* What the task asks
Only the lines containing "body" should appear in the answer, copied from the listing below.

* Record excerpts
━━━━━━━━
(** One assignment of a label_format stage: [out] collects, errors go to the entry. *)
Definition applyAssignment (e0 : Entry) (a : LabelFormat) (x : gmap string string * gmap string string)
    : gmap string string * gmap string string :=
  let '(labels, out) := x in
  if lf_Rename a then (labels, <[lf_Name a := default "" (labels !! lf_Value a)]> out)
  else
    match template (lf_Value a) with
    | None => (setError "TemplateFormatErr" ("invalid template: " +:+ lf_Value a) labels, out)
    | Some t =>
        match tmpl_Exec t labels (Line e0) (TS e0) with
        | Err msg => (setError "TemplateFormatErr" msg labels, out)
        | Ok v => (labels, <[lf_Name a := v]> out)
        end
    end.

Definition applyLabelFormat (formats : list LabelFormat) (e : Entry) : Entry :=
  let '(labels, out) := foldl (λ x a, applyAssignment e a x) (Labels e, ∅) formats in
  with_labels (out ∪ labels) e.

(** ** The pipeline *)

(** One stage: whether the entry survives, and the new state. *)
Definition apply (p : Pipeline) (s : Stage) (st : pstate) : bool * pstate :=
  let '(base, e) := st in
  match s with
  | LineFilterStage op v _ alts =>
      (matchLineFilter op (Values v alts) (Line e) (lineFilterTexts p e), st)
  | ParserStage t param fields => (true, applyParser p t param fields st)
  | LabelFilterStage raw =>
      (match parseLabelFilter raw with
       | Done f _ => eval f (Labels e)
       | _ => true
       end, st)
  | DropStage names ms => (true, (base, with_labels (applyDropKeep names ms true (Labels e)) e))
  | KeepStage names ms => (true, (base, with_labels (applyDropKeep names ms false (Labels e)) e))
  | DecolorizeStage => (true, (base, with_line (decolorize (Line e)) (SplitJSON e) e))
  | LineFormatStage tmpl =>
      (true, (base,
        match template tmpl with
        | None => with_labels (setError "TemplateFormatErr" ("invalid template: " +:+ tmpl) (Labels e)) e
        | Some t =>
            match tmpl_Exec t (Labels e) (Line e) (TS e) with
            | Err msg => with_labels (setError "TemplateFormatErr" msg (Labels e)) e
            | Ok out => with_line out false e
            end
        end))
  | LabelFormatStage _ formats => (true, (base, applyLabelFormat formats e))
  | UnwrapStage _ _ => (true, st)
  end.

Fixpoint runStages (p : Pipeline) (l : list Stage) (st : pstate) : bool * pstate :=
  match l with
  | [] => (true, st)
  | s :: l =>
      let '(ok, st) := apply p s st in
      if ok then runStages p l st else (false, st)
  end.

Definition Process (p : Pipeline) (e : Entry) : bool * Entry :=
  let '(ok, (_, e)) := runStages p (stages p) (dom (Labels e), e) in (ok, e).

(** ** Compiling *)

Fixpoint checkFormats (formats : list LabelFormat) : result unit :=
  match formats with
  | [] => Ok tt
  | a :: formats =>
      if lf_Rename a then checkFormats formats
      else
        match compileStageTemplate (lf_Value a) with
        | Err e => Err e
        | Ok _ => checkFormats formats
        end
  end.

Definition checkStage (s : Stage) : result unit :=
  match s with
  | LineFormatStage tmpl =>
      match compileStageTemplate tmpl with Err e => Err e | Ok _ => Ok tt end
  | LabelFormatStage raw formats =>
      match formats with
      | [] =>
          if String.eqb (TrimSpace raw) "" then Ok tt
          else Err ("unsupported label_format expression: " +:+ TrimSpace raw)
      | _ => checkFormats formats
      end
  | LabelFilterStage raw =>
      match parseLabelFilter raw with
      | Done _ _ => Ok tt
      | Fail msg => Err msg
      | NoFuel => Err "fuel"
      end
  | ParserStage ParserRegexp param _ =>
      match compileExtractor ParserRegexp param with Err e => Err e | Ok _ => Ok tt end
  | ParserStage ParserPattern param _ =>
      match compilePattern param with Err e => Err e | Ok _ => Ok tt end
  | _ => Ok tt
  end.

Fixpoint compileStages (l : list Stage) (unwrap : string * string) : result (string * string) :=
  match l with
  | [] => Ok unwrap
  | s :: l =>
      match checkStage s with
      | Err e => Err e
      | Ok _ => compileStages l (match s with UnwrapStage label conv => (label, conv) | _ => unwrap end)
      end
  end.
(* ===== verification/LogqlParser.v ===== *)
(** * The LogQL parser (src/internal/logql/parser.go, ip_filter.go)

    A state monad over the parser struct with three outcomes: a value, a Go
    error, or fuel exhausted.  The recursive functions carry fuel; [Parse] gives
    them enough for any input, which [parse_total] proves. *)

From S2P Require Import Prelude GoText Utf8 LogqlScanner LogqlAst.

#[local] Open Scope Z_scope.

(** package net/netip, as [validIPPattern] uses it. *)
Class Netip : Type := {
  Addr : Type;
  ParseAddr : string → option Addr;
  ParsePrefixOk : string → bool;
  BitLen : Addr → Z;
  CompareNoZone : Addr → Addr → Z
}.

Module Parser.
Import Text Utf8 Scanner Ast.

Section Parsing.
Context `{Floats} `{Unicode} `{Netip}.

(** ** The monad *)

Record parser : Type := mkP {
  sc : scanner;
  cur : Token;
  input : string
}.

Inductive outcome (A : Type) : Type :=
| Done (a : A) (p : parser)
| Fail (msg : string)
| NoFuel.
Arguments Done {A} a p.
Arguments Fail {A} msg.
Arguments NoFuel {A}.

Definition P (A : Type) : Type := parser → outcome A.

#[local] Instance P_ret : MRet P := λ A a p, Done a p.

#[local] Instance P_bind : MBind P := λ A B f m p,
  match m p with
  | Done a p => f a p
  | Fail msg => Fail msg
  | NoFuel => NoFuel
  end.

Definition fail {A} (msg : string) : P A := λ _, Fail msg.
Definition no_fuel {A} : P A := λ _, NoFuel.
Definition get : P parser := λ p, Done p p.
Definition tok : P Token := λ p, Done (cur p) p.
Definition typ : P TokType := λ p, Done (Typ (cur p)) p.

(** [fmt.Errorf("...: %w", err)]. *)
Definition errorf {A} (f : string → string) (m : P A) : P A := λ p,
  match m p with
  | Fail msg => Fail (f msg)
  | o => o
  end.

Definition is_typ (a b : TokType) : bool := bool_decide (a = b).

(** ** Messages *)

Definition newParseError (line col : Z) (msg : string) : string :=
  if (line =? 0) && (col =? 0) then "parse error : " +:+ msg
  else "parse error at line " +:+ Itoa line +:+ ", col " +:+ Itoa col +:+ ": " +:+ msg.

(** [strings.ToUpper] on the ASCII operation names. *)
Fixpoint upper (s : string) : string :=
  match s with
  | "" => ""
  | String a s =>
      String (if ((97 <=? byte_of a) && (byte_of a <=? 122))%nat
              then Ascii.ascii_of_nat (byte_of a - 32) else a) (upper s)
  end.

Definition lokiTokenName (t : Token) : string :=
  match Typ t with
  | TokEOF => "$end"
  | TokNumber => "NUMBER"
  | TokString | TokRawString => "STRING"
  | TokDuration => "RANGE"
  | TokIdent =>
      if String.eqb (Val t) "label_replace" then Val t
      else if isRangeOp (Val t) then upper (Val t)
      else if isVectorOp (Val t) || String.eqb (Val t) "vector" then upper (Val t)
      else "IDENTIFIER"
  | other => TokType_String other
  end.

Definition syntaxError {A} (expecting : string) : P A := λ p,
  let msg := "syntax error: unexpected " +:+ lokiTokenName (cur p) in
  let msg := if String.eqb expecting "" then msg else msg +:+ ", expecting " +:+ expecting in
  if is_typ (Typ (cur p)) TokEOF
  then Fail (newParseError 1 (len (input p) + 1) msg)
  else Fail (newParseError 0 0 msg).

Definition got (t : Token) : string :=
  TokType_String (Typ t) +:+ " (" +:+ Quote (Val t) +:+ ")".

(** ** Token level *)

Definition advance : P Token := λ p,
  let '(t, s) := next (sc p) in Done (cur p) (mkP s t (input p)).

Definition peekTyp (p : parser) : TokType := Typ (fst (next (sc p))).

Definition expect (t : TokType) : P Token :=
  c ← tok;
  if is_typ (Typ c) t then advance
  else fail ("logql: expected " +:+ TokType_String t +:+ ", got " +:+ got c).

Definition validIPPattern (pattern : string) : bool :=
  match ParseAddr pattern with
  | Some _ => true
  | None =>
      if ParsePrefixOk pattern then true
      else
        match Cut "-" pattern with
        | None => false
        | Some (from, to) =>
            match ParseAddr from, ParseAddr to with
            | Some lo, Some hi => (BitLen lo =? BitLen hi) && (CompareNoZone lo hi <=? 0)
            | _, _ => false
            end
        end
  end.

Definition isLineFilterOperator (t : TokType) : bool :=
  match t with
  | TokPipeEq | TokBangEq | TokPipeTilde | TokBangTilde | TokPipeGt | TokBangGt => true
  | _ => false
  end.

(** A string, a raw string or [name(string)]. *)
Fixpoint expectStringOrRaw (fuel : nat) : P string :=
  match fuel with
  | O => no_fuel
  | S fuel =>
      c ← tok;
      match Typ c with
      | TokString | TokRawString => t ← advance; mret (Val t)
      | TokIdent =>
          name ← advance;
          c ← typ;
          if is_typ c TokLParen then
            _ ← advance;
            val ← expectStringOrRaw fuel;
            _ ← expect TokRParen;
            if String.eqb (Val name) "ip" && negb (validIPPattern val)
            then fail ("ip: invalid pattern: " +:+ Quote val)
            else mret (Val name +:+ "(" +:+ val +:+ ")")
          else fail ("logql: expected STRING or RAWSTRING, got IDENT (" +:+ Quote (Val name) +:+ ")")
      | _ => fail ("logql: expected STRING or RAWSTRING, got " +:+ got c)
      end
  end.

(** Labels separated by optional commas, as in groupings and label lists. *)
Fixpoint labelLoop (fuel : nat) (acc : list string) : P (list string) :=
  match fuel with
  | O => no_fuel
  | S fuel =>
      c ← typ;
      if is_typ c TokIdent then
        l ← advance;
        c ← typ;
        if is_typ c TokComma then _ ← advance; labelLoop fuel (acc ++ [Val l])
        else labelLoop fuel (acc ++ [Val l])
      else mret acc
  end.

Definition parseLabelList (fuel : nat) : P (list string) :=
  c ← typ;
  if negb (is_typ c TokLParen) then mret []
  else
    _ ← advance;
    labels ← labelLoop fuel [];
    _ ← expect TokRParen;
    mret labels.

Definition parseGrouping (fuel : nat) : P Grouping :=
  c ← typ;
  _ ← advance;
  _ ← expect TokLParen;
  labels ← labelLoop fuel [];
  _ ← expect TokRParen;
  mret (mkGrouping (is_typ c TokWithout) labels).
(** Operators of two characters. *)
Ltac scan_second b t :=
  match goal with
  | Hr : rest ?s = String _ (String b t) |- _ =>
      let H1 := fresh in
      assert (rest (skip 1 s) = String b t) as H1 by (by rewrite rest_skip, Hr);
      rewrite ?(peek_text b t (skip 1 s) H1) by reflexivity;
      rewrite ?(read_text b t (skip 1 s) H1) by reflexivity;
      rewrite ?skip_skip
  end.

Lemma next_pipe_op b tk t s :
  (b, tk) ∈ [("="%char, TokPipeEq); ("~"%char, TokPipeTilde); (">"%char, TokPipeGt)] →
  rest s = String "|" (String b t) →
  next s = (mkTok tk (String "|" (String b "")), skip 2 s).
Proof.
  intros Hb Hr. scan_char "|"%char (String b t).
  rewrite !elem_of_cons in Hb. destruct Hb as [[= -> ->]|[[= -> ->]|[[= -> ->]|Hb]]];
    [..|by apply not_elem_of_nil in Hb].
  - scan_second "="%char t. reflexivity.
  - scan_second "~"%char t. reflexivity.
  - scan_second ">"%char t. reflexivity.
Qed.

(** A pipe before a stage name is followed by a blank. *)
Lemma next_pipe t s : rest s = String "|" (String " " t) → next s = (mkTok TokPipe "|", skip 1 s).
Proof. intros Hr. scan_char "|"%char (String " " t). scan_second " "%char t. reflexivity. Qed.
(* ===== verification/Translator.v ===== *)
(** * From LogQL text to LogsQL text
      (src/internal/translator/translator.go, mapping.go; src/internal/logsql)

    The translator works on text: quote-aware scanners cut the query into a stream
    selector, its matchers and the pipeline stages, and each piece is rewritten.
    [Tr.passes] is what all the scanners share, a walk over text that keeps track
    of quoting.  Modelled are the scanners, stream matchers with fallback chains,
    line filters, format stages, drop and keep matchers and the markers for the
    proxy's own post-processing. *)

From S2P Require Import Prelude GoText Utf8 LogqlAst LogqlFilter LogqlPipeline LogqlScanner LogqlLexing.

#[local] Open Scope Z_scope.

(** ** LogsQL literals and filters (src/internal/logsql) *)

Module Logsql.
Import Text Utf8.

(** [strings.ReplaceAll] of one byte by a text. *)
Fixpoint replaceByte (old : Ascii.ascii) (new s : string) : string :=
  match s with
  | "" => ""
  | String c s =>
      (if Ascii.eqb c old then new else String c "") +:+ replaceByte old new s
  end.

Definition quoteLogsQL (s : string) : string :=
  let s := replaceByte bslash (String bslash (String bslash "")) s in
  let s := replaceByte dquote (String bslash (String dquote "")) s in
  String dquote (s +:+ String dquote "").

(** The inline flags of [leadingRegexFlagsRE] at the start of a pattern. *)
Definition flag_byte (c : Ascii.ascii) : bool :=
  Ascii.eqb c "i" || Ascii.eqb c "m" || Ascii.eqb c "s" || Ascii.eqb c "U".

Definition closeFlags (flags s : string) : option (string * string) :=
  match strip_prefix ")" s with
  | Some r => Some (flags, r)
  | None => None
  end.

Definition minusFlags (s : string) : option (string * string) :=
  match strip_prefix "-" s with
  | Some r =>
      let '(f, r) := span flag_byte r in
      if String.eqb f "" then None else closeFlags ("-" +:+ f) r
  | None => None
  end.

Definition leadingRegexFlags (s : string) : option (string * string) :=
  match strip_prefix "(?" s with
  | None => None
  | Some s =>
      let '(f, r) := span flag_byte s in
      if String.eqb f "" then minusFlags r
      else
        match minusFlags r with
        | Some (g, r) => Some (f +:+ g, r)
        | None => closeFlags f r
        end
  end.

(** Every group found is at least three bytes long. *)
Fixpoint splitLeadingRegexFlags (fuel : nat) (s : string) : list string * string :=
  match fuel with
  | O => ([], s)
  | S fuel =>
      match leadingRegexFlags s with
      | None => ([], s)
      | Some (f, r) => let '(fs, body) := splitLeadingRegexFlags fuel r in (f :: fs, body)
      end
  end.

Definition AnchorLabelMatcherRegex (pattern : string) : string :=
  let '(flags, body) := splitLeadingRegexFlags (String.length pattern) pattern in
  "^(?:" +:+ foldr (λ f inner, "(?" +:+ f +:+ ":" +:+ inner +:+ ")") body flags +:+ ")$".

Inductive FieldOp : Type :=
| FieldOpExact | FieldOpRegexp | FieldOpPrefix | FieldOpSubstring | FieldOpEmpty | FieldOpAny
| FieldOpGT | FieldOpGTE | FieldOpLT | FieldOpLTE | FieldOpRange | FieldOpIn
| FieldOpIPv4Range | FieldOpIPv6Range | FieldOpExactPrefix | FieldOpEqField | FieldOpLeField
| FieldOpStringRange | FieldOpValueType | FieldOpJSONArrayContainsAny
| FieldOpContainsCommonCase | FieldOpEqualsCommonCase.
(** The first token of a stage. *)
Lemma stage_first s t : stage_ok s → ∃ k d1 t1,
  token 0 (Stage_String s +:+ t) k d1 t1 ∧ stage_end (Typ k) = true ∧
  (negated s = false → dropOp (Typ k) = None).
Proof.
  intros Hok.
  assert ((∃ r, Stage_String s +:+ t = "|" +:+ " " +:+ r) ∨
    ∃ op v ip alts, s = LineFilterStage op v ip alts) as [[r ->]|(op & v & ip & alts & ->)].
  { destruct s as [op v ip alts|ty param fields|raw|ls ms|ls ms| |l c|tmpl|raw fs];
      [right; eauto|left..]; cbn [Stage_String]; try (eexists; reflexivity).
    - destruct ty; cbn [stage_ok] in Hok; 
        lazymatch type of Hok with _ ∧ _ => destruct Hok as [-> _] | _ => idtac end; eexists; reflexivity.
    - unfold UnwrapStage_String. destruct (String.eqb c ""); eexists; reflexivity. }
  - eexists _, _, _. split; [apply token_pipe|done].
  - cbn [Stage_String].
    assert (∃ r, LineFilterStage_String op v ip alts +:+ t = LineFilterOp_String op +:+ " " +:+ r) as [r ->].
    { unfold LineFilterStage_String. destruct ip; [eexists; by rewrite !append_assoc|].
      rewrite foldl_texts, !append_assoc. by eexists. }
    eexists _, _, _. split; [apply token_filter|]. by destruct op.
Qed.

(** What may follow a log query. *)
Definition query_end (k : TokType) : bool :=
  match k with
  | TokEOF | TokLBracket | TokRParen => true
  | _ => false
  end.

Lemma stage_size_pos s : (4 ≤ stage_size s)%nat.
Proof. destruct s; cbn; lia. Qed.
━━━━━━━━
* Your solution
      | Some (f, r) => let '(fs, body) := splitLeadingRegexFlags fuel r in (f :: fs, body)
  let '(flags, body) := splitLeadingRegexFlags (String.length pattern) pattern in
  "^(?:" +:+ foldr (λ f inner, "(?" +:+ f +:+ ":" +:+ inner +:+ ")") body flags +:+ ")$".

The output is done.